Only the lines from the top of the data through the line containing "match k with" should be duplicated, exactly as they appear.

*Saved entries*.
┌──

(** The order of two cells of a column of kind [k], ascending with
    [na_position='last']: strings compare by code point, timestamps
    chronologically, numbers by value; a missing value comes after
    everything else. *)
Definition value_leb (k : column_kind) (a b : pyval) : bool :=
  match a, b with
  | _, PNone => true
  | PNone, _ => false
  | _, _ =>
      match k with
      | strings =>
          match a, b with
          | PStr s, PStr t => String.leb s t
          | _, _ => true
          end
      | integers =>
          match a, b with
          | PInt x, PInt y => x <=? y
          | _, _ => true
          end
      | floats =>
          match number a, number b with
          | Some x, Some y => float_leb env x y
          | _, _ => true
          end
      | timestamps =>
          match a, b with
          | PTimestamp x, PTimestamp y => x <=? y
          | _, _ => true
          end
      | objects => object_leb env a b
      end
  end.

(** Rows compared on two columns, the first one deciding unless it ties. *)
Definition rows_leb (k0 k1 : column_kind) (c0 c1 : string) (r1 r2 : row)
  : bool :=
  if value_leb k0 (cell c0 r1) (cell c0 r2)
  then if value_leb k0 (cell c0 r2) (cell c0 r1)
       then value_leb k1 (cell c1 r1) (cell c1 r2)
       else true
  else false.

(** A stable sort: a row goes before the first row that is not before it. *)
Fixpoint insert_row (leb : row -> row -> bool) (r : row) (sorted : list row)
  : list row :=
  match sorted with
  | [] => [r]
  | r' :: rest =>
      if leb r r' then r :: r' :: rest else r' :: insert_row leb r rest
  end.

Fixpoint sort_rows (leb : row -> row -> bool) (df : list row) : list row :=
  match df with
  | [] => []
  | r :: df' => insert_row leb r (sort_rows leb df')
  end.

(** [df.sort_values([c0, c1], ascending=[True, True])]. *)
Definition sort_values (c0 c1 : string) (df : list row) : result (list row) :=
  k0 <- kind_of (map (cell c0) df) ;;
  k1 <- kind_of (map (cell c1) df) ;;
  Ok (sort_rows (rows_leb k0 k1 c0 c1) df).

(** ** [get_features] *)

(** The [executor.submit(process_field, ...)] calls of lines 247-251, in
    the order of submission: the argument [field] and the argument
    [already_occupied_threads] of each. *)
Definition submissions (fields_df : pandas_obj) (fields_threads : Z)
  : result (list (pandas_obj * Z)) :=
  if pandas_len fields_df =? 2 then Ok [(fields_df, fields_threads)]
  else
    rows <- iterrows fields_df ;;
    Ok (map (fun fld => (fld, fields_threads)) rows).

(** Run the submitted tasks; task number [i] completes its chunks in the
    order [inner i]. *)
Fixpoint run_tasks (inner : nat -> list nat) (i : nat)
  (tasks : list (pandas_obj * Z)) (start_date end_date : string)
  (sentinel : Z) : list (result (list row)) :=
  match tasks with
  | [] => []
  | (fld, occupied) :: tasks' =>
      process_field (inner i) fld start_date end_date sentinel occupied
        :: run_tasks inner (S i) tasks' start_date end_date sentinel
  end.

(** [outer] is the completion order of the field tasks. *)
Definition get_features (outer : list nat) (inner : nat -> list nat)
  (fields_df : pandas_obj) (start_date end_date : string) (sentinel : Z)
  (fields_threads : Z) : result (list row) :=
  _ <- ThreadPoolExecutor fields_threads ;;
  tasks <- submissions fields_df fields_threads ;;
  let futures := run_tasks inner 0 tasks start_date end_date sentinel in
  df_list <- gather outer futures ;;
  c0 <- column_at df_list 0 ;;
  c1 <- column_at df_list 1 ;;
  sort_values c0 c1 df_list.
Lemma Invoke_with_answers k loop :
  answers k loop → invoke_answers k (Invoke_with H loop).
Proof.
  intros Hloop [this ref] child (Hp1 & Hp2 & Hle & Hlt) Hflag.
  set (s := (this, ref)). simpl in Hp1, Hp2, Hle, Hlt.
  unfold Invoke_with. cbn [snd]. case_decide as Hcode.
  { eexists _, _, _. split; [done|]. reflexivity. }
  match goal with |- context [loop ?s1] =>
    destruct (Hloop s1) as (rl & [this2 ref2] & Hrun & Hk1 & Hk2 & Hup)
  end.
  { unfold preview_within. simpl. by split_and!. }
  rewrite Hrun. simpl in Hk1, Hk2, Hup.
  assert (preview_kept s (s.1, ref2)) as Hkept.
  { unfold preview_kept. simpl. by split_and!. }
  destruct rl as [[]|e]; [|by eexists _, _, _].
  assert (preview_kept s
            (s.1, smartcontract.PushNotifications (Notifications this2)
                    (smartcontract.PopContext ref2))) as Hkept'.
  { etrans; [exact Hkept|].
    unfold preview_kept, steps_up, smartcontract.PushNotifications,
      smartcontract.PopContext.
    case_decide; simpl; split_and!; (done || lia). }
  case_decide; by eexists _, _, _.
Qed.

Lemma Invoke_loop_answers fuel :
  services_respect H preview_kept → answers fuel (Invoke_loop H fuel).
Proof.
  intros Hsvc. induction fuel as [|fuel IH].
  { intros s (_ & _ & Hle & Hlt). lia. }
  intros s Hs. simpl.
  destruct (Invoke_turn_answers fuel (Invoke_with H (Invoke_loop H fuel)) s)
    as (r & s1 & Hrun & Hkept & Hnext);
    [done | by apply Invoke_with_answers | done |].
  unfold bind. rewrite Hrun. destruct r as [[]|e].
  - destruct (IH s1) as (r' & s' & Hrun' & Hkept'); [by apply Hnext|].
    exists r', s'. split; [done | by etrans].
  - by eexists _, _.
  - by eexists _, _.
Qed.

(** X13.  In pre-execution mode [Invoke] returns, whatever the script and
    whatever it calls: every turn of the loop of every frame counts a
    step, so a run that starts with [n] steps left below the limit is over
    on any fuel above [n], with a result or with an error (the step
    limit's or another), and has counted no step beyond the limit.
    The service effects are taken to leave the two pre-execution flags as
    they are and not to turn the step counter back. *)
Theorem Invoke_PreExec_returns fuel this ref :
  services_respect H preview_kept →
  PreExec this = true →
  smartcontract.PreExec ref = true →
  (smartcontract.ExecStep ref ≤ smartcontract.VM_STEP_LIMIT)%Z →
  (smartcontract.VM_STEP_LIMIT - smartcontract.ExecStep ref
   < Z.of_nat fuel)%Z →
  ∃ r this' ref',
    Invoke H fuel this ref = Some (r, (this', ref'))
    ∧ (smartcontract.ExecStep ref ≤ smartcontract.ExecStep ref'
       ≤ smartcontract.VM_STEP_LIMIT)%Z.
Proof.
  intros Hsvc Hflag Hmode Hle Hlt.
  destruct (Invoke_with_answers fuel _ (Invoke_loop_answers fuel Hsvc)
              (this, ref) this)
    as (r & this' & ref' & Hrun & _ & _ & Hup & Hlim); [done | done |].
  exists r, this', ref'. split; [done|]. simpl in *. auto.
Qed.

End Preview.

(* ------------------------------------------------------------------ *)
(** ** Further runs of the small host *)

Import ontid_utils.

(** The one service of the small host works on the engine of the calling
    service and on the log of the transaction only. *)
Lemma minivm_services_local :
  services_respect host
    (λ s s', PreExec s'.1 = PreExec s.1
             ∧ ∃ ns, s'.2 = smartcontract.PushNotifications ns s.2).
Proof.
  intros name service [this ref] err s' Hlook Hex.
  change (neovm_service.ServiceMap host) with ServiceMap in Hlook.
  unfold ServiceMap in Hlook.
  apply lookup_singleton_Some in Hlook as [_ <-].
  assert (ref = smartcontract.PushNotifications [] ref) as Hsame.
  { unfold smartcontract.PushNotifications. rewrite app_nil_r.
    by destruct ref. }
  simpl in Hex. unfold RuntimeNotify in Hex.
  repeat case_match; simplify_eq; simpl; (split; [done|]);
    by eexists.
Qed.

Lemma minivm_services_respect_shared
  (Q : relation smartcontract.SmartContract) :
  (∀ ref ns, Q ref (smartcontract.PushNotifications ns ref)) →
  services_respect host (shared Q).
Proof.
  intros HQ name service s err s' Hlook Hex.
  destruct (minivm_services_local _ _ _ _ _ Hlook Hex) as [_ [ns Href]].
  unfold shared. rewrite Href. apply HQ.
Qed.

Lemma minivm_services_keep_contexts : services_keep_contexts host.
Proof.
  intros name service s err s' Hlook Hex.
  destruct (minivm_services_local _ _ _ _ _ Hlook Hex) as [_ [ns Href]].
  unfold shared. by rewrite Href.
Qed.

Lemma minivm_services_preview_kept : services_respect host preview_kept.
Proof.
  intros name service s err s' Hlook Hex.
  destruct (minivm_services_local _ _ _ _ _ Hlook Hex) as [Hflag [ns Href]].
  unfold preview_kept, steps_up. rewrite Href, Hflag. simpl.
  split_and!; (done || lia).
Qed.

(** A sends a1, calls B and sends a2 on a gas of 5: the gas is used up
    inside B. *)
Lemma short_of_gas_Invoke :
  ∃ this' ref',
    Invoke host 20
      (child_service codeA (fresh [codeA; codeB] (Ok []) 5) [])
      (fresh [codeA; codeB] (Ok []) 5)
    = Some (Err ERR_GAS_INSUFFICIENT, (this', ref')).
Proof. eexists _, _. vm_compute. reflexivity. Qed.

Lemma PushContext_accessors_and_PopContext_witness :
  smartcontract.CallingContext (inside_B (Ok []))
  = Some (context.mkContext addressA codeA)
  ∧ smartcontract.PopContext (inside_B (Ok []))
    = smartcontract.PushContext (context.mkContext addressA codeA)
        (fresh [codeA; codeB] (Ok []) 100).
Proof.
  destruct (PushContext_accessors_and_PopContext
              (smartcontract.PushContext (context.mkContext addressA codeA)
                 (fresh [codeA; codeB] (Ok []) 100))
              (context.mkContext addressB codeB))
    as (_ & Hcalling & _ & Hpop & _).
  split.
  - exact Hcalling.
  - apply Hpop. vm_compute. intros Heq. discriminate Heq.
Defined.
(** * Persona pipeline: retry/backoff, response validation, script length

    A shallow embedding of the backend services of the repository and of
    what surrounds them:

    - [PersonaPipelineService] ([generatePersona], [retryWithBackoff],
      [isTransientError]);
    - [GeminiService] ([parseProfileAnalysis], [parsePersonaResult],
      [generateAudioScript], [cleanAudioScript], [countWords], ...);
    - [ElevenLabsService] ([synthesizeSpeech]);
    - the validation of the input form ([validateArticleText],
      [validateDesignBrief], [handleSubmit]) and the list of origins read
      by [bootstrap].

    Conventions.  A JavaScript string is a [string] whose characters are
    read as code units below 256 (Latin-1).  Asynchronous code is written
    in state-passing style over an abstract world [W] (the remote services
    and the clock); every computation also returns the list of events it
    performed, so that invocations, requests and delays can be counted.
    The events are the calls made by the retry executor, the timers, the
    requests sent to the two remote services and the lines logged by the
    pipeline service; the lines logged by the other two services are left
    out.  What the code takes from its platform ([JSON.parse], the remote
    model and speech service, the clock, the base64 encoder, the printing
    of doubles) is a variable of the section that uses it. *)

From Stdlib Require Import String Ascii List ZArith Lia Bool Arith DecimalString.
From Stdlib Require Import Floats.PrimFloat.
Import ListNotations.
(** X10. [run_wad] starts a process only when the data file is a file and
    every mod is a file, and then exactly the command made of a non-empty
    engine path, "-iwad" and the data file, and "-file" before each mod in
    the order given; whatever else happens, nothing is started. *)
Theorem run_wad_starts_only_checked_files
        (w : world) (wad_path : string)
        (engine_choice custom_engine_path : option string)
        (mod_paths : option (list string)) (status_label : bool) (s : state) :
  exists es,
    trace (snd (run_wad w wad_path engine_choice custom_engine_path
                        mod_paths status_label s))
    = trace s ++ es
    /\ forall cmd,
        In (Popen cmd) es ->
        isfile w wad_path = true
        /\ forallb (isfile w) (mods_of mod_paths) = true
        /\ exists engine_path,
            PyStr.truthy engine_path = true
            /\ cmd = command_line engine_path wad_path (mods_of mod_paths).
Proof.
  destruct (isfile w wad_path) eqn:Hwad.
  - destruct (check_mods_cases w (mods_of mod_paths) s) as [[Hall Hok]|[m Hm]].
    + rewrite (run_wad_files_ok w wad_path engine_choice custom_engine_path
                 mod_paths status_label s Hwad Hall).
      destruct (determine_engine_resolves w engine_choice custom_engine_path s)
        as (es & Hes & HP & Htruthy).
      assert (Hno : forall cmd, ~ In (Popen cmd) es).
      { intros cmd Hin. rewrite Forall_forall in HP.
        apply HP in Hin. discriminate Hin. }
      destruct (determine_engine w engine_choice custom_engine_path s)
        as [[engine_path|r|e] s']; simpl in Hes, Htruthy.
      * exists (es ++ launch_events status_label
                        (command_line engine_path wad_path (mods_of mod_paths))).
        cbn [snd trace logged]. rewrite Hes, app_assoc.
        split; [reflexivity|]. intros cmd Hin.
        split; [reflexivity|]. split; [exact Hall|].
        exists engine_path. split; [now apply Htruthy|].
        apply in_app_or in Hin. destruct Hin as [Hin|Hin];
          [now apply Hno in Hin|].
        unfold launch_events in Hin. cbn [app] in Hin.
        destruct Hin as [Hin|Hin]; [discriminate|].
        destruct status_label; cbn [app] in Hin.
        -- destruct Hin as [Hin|[Hin|[]]]; [discriminate | now injection Hin].
        -- destruct Hin as [Hin|[]]. now injection Hin.
      * exists es. split; [exact Hes|]. intros cmd Hin. now apply Hno in Hin.
      * exists es. split; [exact Hes|]. intros cmd Hin. now apply Hno in Hin.
    + exists [ShowError "Error" ("Mod file '" ++ m ++ "' not found.")].
      unfold run_wad, def.
      erewrite bind_next by (rewrite Hwad; reflexivity).
      fold (mods_of mod_paths).
      erewrite bind_return by exact Hm.
      split; [reflexivity|]. intros cmd [Hin|[]]. discriminate.
  - exists [ShowError "Error" ("WAD file '" ++ wad_path ++ "' not found.")].
    unfold run_wad, def.
    erewrite bind_return
      by (rewrite Hwad; cbn [negb]; rewrite bind_emit; reflexivity).
    split; [reflexivity|]. intros cmd [Hin|[]]. discriminate.
Qed.
(** ** Skipping *)

(** [for r := l.next(); P(r); r = l.next() { skipNum++ }]. *)
Fixpoint skip_while (fuel : nat) (P : Z → bool) (n : nat) (l : lexer) : result (nat * lexer) :=
  match fuel with
  | O => NoFuel
  | S fuel =>
    '(r, l) ← next l;
    if P r then skip_while fuel P (S n) l else Ok (n, l)
  end.

Definition skipSpaces (l : lexer) : result (nat * lexer) :=
  '(n, l) ← skip_while (inner_fuel l) is_space 0 l;
  let l := backup l in
  Ok (n, set_start (pos l) l).

Definition skipSingleLineComment (l : lexer) : result (nat * lexer) :=
  '(nextRune, l) ← peek l;
  if negb (nextRune =? 45 (* - *)) then Ok (0%nat, l)
  else
    '(_, l) ← next l;
    '(nextNextRune, l) ← peek l;
    if negb (nextNextRune =? 45) then Ok (0%nat, backup l)
    else
      '(_, l) ← next l;
      '(n, l) ← skip_while (inner_fuel l) (λ r, negb (r =? 10) && negb (r =? eof)) 0 l;
      let l := backup l in
      Ok (n, set_start (pos l) l).

Definition unclosed_comment : error :=
  Errorf "cannot find the end (*/) of the comment /*...*/" [].

(** The loop of [skipMultipleLineComment]: the flag says that it reached the end
    of the input and recorded the error. *)
Fixpoint comment_loop (fuel : nat) (n : nat) (l : lexer) : result (nat * bool * lexer) :=
  match fuel with
  | O => NoFuel
  | S fuel =>
    '(r, l) ← next l;
    '(closed, l) ←
      (if r =? 42 (* * *) then '(r', l) ← peek l; Ok (r' =? 47, l) else Ok (false, l));
    if (closed : bool) then Ok (n, false, l)
    else if r =? eof then Ok (0%nat, true, set_err unclosed_comment l)
    else comment_loop fuel (S n) l
  end.

Definition skipMultipleLineComment (l : lexer) : result (nat * lexer) :=
  '(nextRune, l) ← peek l;
  if negb (nextRune =? 47 (* / *)) then Ok (0%nat, l)
  else
    '(_, l) ← next l;
    '(nextNextRune, l) ← peek l;
    if negb (nextNextRune =? 42) then Ok (0%nat, backup l)
    else
      '(n, unclosed, l) ← comment_loop (inner_fuel l) 0 l;
      if (unclosed : bool) then Ok (0%nat, l)
      else
        '(_, l) ← next l;
        Ok (n, set_start (pos l) l).

(** The first loop of [Lex]. *)
Fixpoint skip_loop (fuel : nat) (hasSkipComment : bool) (l : lexer) : result (bool * lexer) :=
  match fuel with
  | O => NoFuel
  | S fuel =>
    '(skipSpaceNum, l) ← skipSpaces l;
    '(n1, l) ← skipSingleLineComment l;
    '(n2, l) ← skipMultipleLineComment l;
    if negb (n1 + n2 =? 0)%nat then skip_loop fuel true l
    else if (skipSpaceNum =? 0)%nat then Ok (hasSkipComment, l)
    else skip_loop fuel hasSkipComment l
  end.

(** ** Lexing one token *)

Definition keywds : list (string * token) :=
  [("SELECT", SELECT); ("FROM", FROM); ("WHERE", WHERE); ("LIMIT", LIMIT);
   ("TRAIN", TRAIN); ("PREDICT", PREDICT); ("EXPLAIN", EXPLAIN); ("EVALUATE", EVALUATE);
   ("RUN", RUN); ("MAXIMIZE", MAXIMIZE); ("MINIMIZE", MINIMIZE); ("USING", USING);
   ("WITH", WITH); ("CMD", CMD); ("COLUMN", COLUMN); ("FOR", FOR); ("LABEL", LABEL);
   ("INTO", INTO); ("CONSTRAINT", CONSTRAINT); ("AND", AND); ("OR", OR); ("NOT", NOT);
   ("AS", AS); ("TO", TO); ("SHOW", SHOW); ("GROUP", GROUP); ("BY", BY)].

Definition lookup_keyword (s : string) : option token :=
  '(_, kt) ← list_find (λ kt : string * token, kt.1 = s) keywds; Some kt.2.

Definition reDigits (s : string) : nat :=
  default (str_len s) (IndexFunc (λ c, negb (ascii_digit (byte c))) s).
Definition is_sign (c : ascii) : bool := bool_decide (c = "+"%char ∨ c = "-"%char).
Definition skip_sign (s : string) : nat :=
  match s with String c _ => if is_sign c then 1 else 0 | _ => 0 end%nat.

(** The length of the match of [[-+]?[0-9]*[.]?[0-9]+([eE][-+]?[0-9]+)?] at the
    beginning of [s], leftmost-first: after [k] digits a dot is taken only when a
    digit follows it, an exponent only when it has a digit. *)
Definition mantissa_len (s : string) : option nat :=
  let k := reDigits s in
  let frac := match str_drop k s with
              | String c t => if decide (c = "."%char) then reDigits t else O
              | _ => O
              end in
  if (0 <? frac)%nat then Some (k + 1 + frac)%nat
  else if (0 <? k)%nat then Some k else None.
Definition exponent_len (s : string) : nat :=
  match s with
  | String c t =>
    if bool_decide (c = "e"%char ∨ c = "E"%char) then
      let sg := skip_sign t in
      let k := reDigits (str_drop sg t) in
      if (0 <? k)%nat then (1 + sg + k)%nat else O
    else O
  | _ => O
  end.
Definition reNumber (s : string) : option nat :=
  let sg := skip_sign s in
  m ← mantissa_len (str_drop sg s);
  Some (sg + m + exponent_len (str_drop (sg + m) s))%nat.
(* ===== verification/FeatureColumn.v ===== *)
(** * Feature columns and attribute values (go/ir/feature_column.go, codegen_python_values.go)

    [FieldDesc], the implementations of the interface [FeatureColumn] as one inductive
    type, their methods, and the values an attribute can have.  Go shares a [FieldDesc]
    by pointer, so the type of the references to it is a parameter [R]: the generator,
    which allocates one per occurrence, uses the descriptions themselves, the feature
    derivation, which writes through the pointers, uses locations of a store. *)

From S2P Require Import Prelude GoStrings GoFloat.

Local Open Scope Z_scope.

Inductive DataType := Int | Float | Str.
#[export] Instance DataType_eq_dec : EqDecision DataType.
Proof. solve_decision. Defined.

(** A nil slice or map is [None]. *)
Record FieldDesc := mkFieldDesc {
  Name : string;
  DType : DataType;
  DTypeWeight : DataType;
  Delimiter : string;
  DelimiterKV : string;
  Format : string;
  Shape : option (list Z);
  IsSparse : bool;
  Vocabulary : option (gmap string string);
  MaxID : Z
}.
#[export] Instance FieldDesc_eq_dec : EqDecision FieldDesc.
Proof. solve_decision. Defined.

(** The zero value with some fields set: [&FieldDesc{Name: n, DType: t, Shape: s}]. *)
Definition newFieldDesc (n : string) (t : DataType) (s : option (list Z)) : FieldDesc :=
  mkFieldDesc n t Int "" "" "" s false None 0.

(** The dynamic values of [interface{}] that occur, and the feature columns.  An
    [[]interface{}] is nil exactly when it is empty here: it is built by [append]. *)
Inductive value (R : Type) :=
  | VNil
  | VInt (z : Z)
  | VFloat (f : float32)
  | VFloat64 (f : float64)
  | VBool (b : bool)
  | VString (s : string)
  | VInts (l : option (list Z))
  | VStrings (l : option (list string))
  | VList (l : list (value R))
  | VColumn (c : FeatureColumn R)
with FeatureColumn (R : Type) :=
  | NumericColumn (fd : R)
  | BucketColumn (source : R) (Boundaries : list Z)
  | CrossColumn (Keys : list (value R)) (HashBucketSize : Z)
  | CategoryIDColumn (fd : R) (BucketSize : Z)
  | CategoryHashColumn (fd : R) (BucketSize : Z)
  | SeqCategoryIDColumn (fd : R) (BucketSize : Z)
  | EmbeddingColumn (cat : option (FeatureColumn R)) (Dimension : Z)
      (Combiner Initializer name : string)
  | IndicatorColumn (cat : option (FeatureColumn R)) (name : string)
  | WeightedCategoryColumn (cat : option (FeatureColumn R)) (name : string).

Arguments VNil {R}.
Arguments VInt {R}.
Arguments VFloat {R}.
Arguments VFloat64 {R}.
Arguments VBool {R}.
Arguments VString {R}.
Arguments VInts {R}.
Arguments VStrings {R}.
Arguments VList {R}.
Arguments VColumn {R}.
Arguments NumericColumn {R}.
Arguments BucketColumn {R}.
Arguments CrossColumn {R}.
Arguments CategoryIDColumn {R}.
Arguments CategoryHashColumn {R}.
Arguments SeqCategoryIDColumn {R}.
Arguments EmbeddingColumn {R}.
Arguments IndicatorColumn {R}.
Arguments WeightedCategoryColumn {R}.

(** ** Python code (codegen_python_values.go) *)

Definition dq : string := char1 (of_byte 34).
Definition quoted (s : string) : string := (dq +:+ s +:+ dq)%string.

Definition DTypeToString (dt : DataType) : string :=
  match dt with Float => "float32" | Int => "int64" | Str => "string" end.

└──

*RESPONSE*.
(** The order of two cells of a column of kind [k], ascending with
    [na_position='last']: strings compare by code point, timestamps
    chronologically, numbers by value; a missing value comes after
    everything else. *)
Definition value_leb (k : column_kind) (a b : pyval) : bool :=
  match a, b with
  | _, PNone => true
  | PNone, _ => false
  | _, _ =>
      match k with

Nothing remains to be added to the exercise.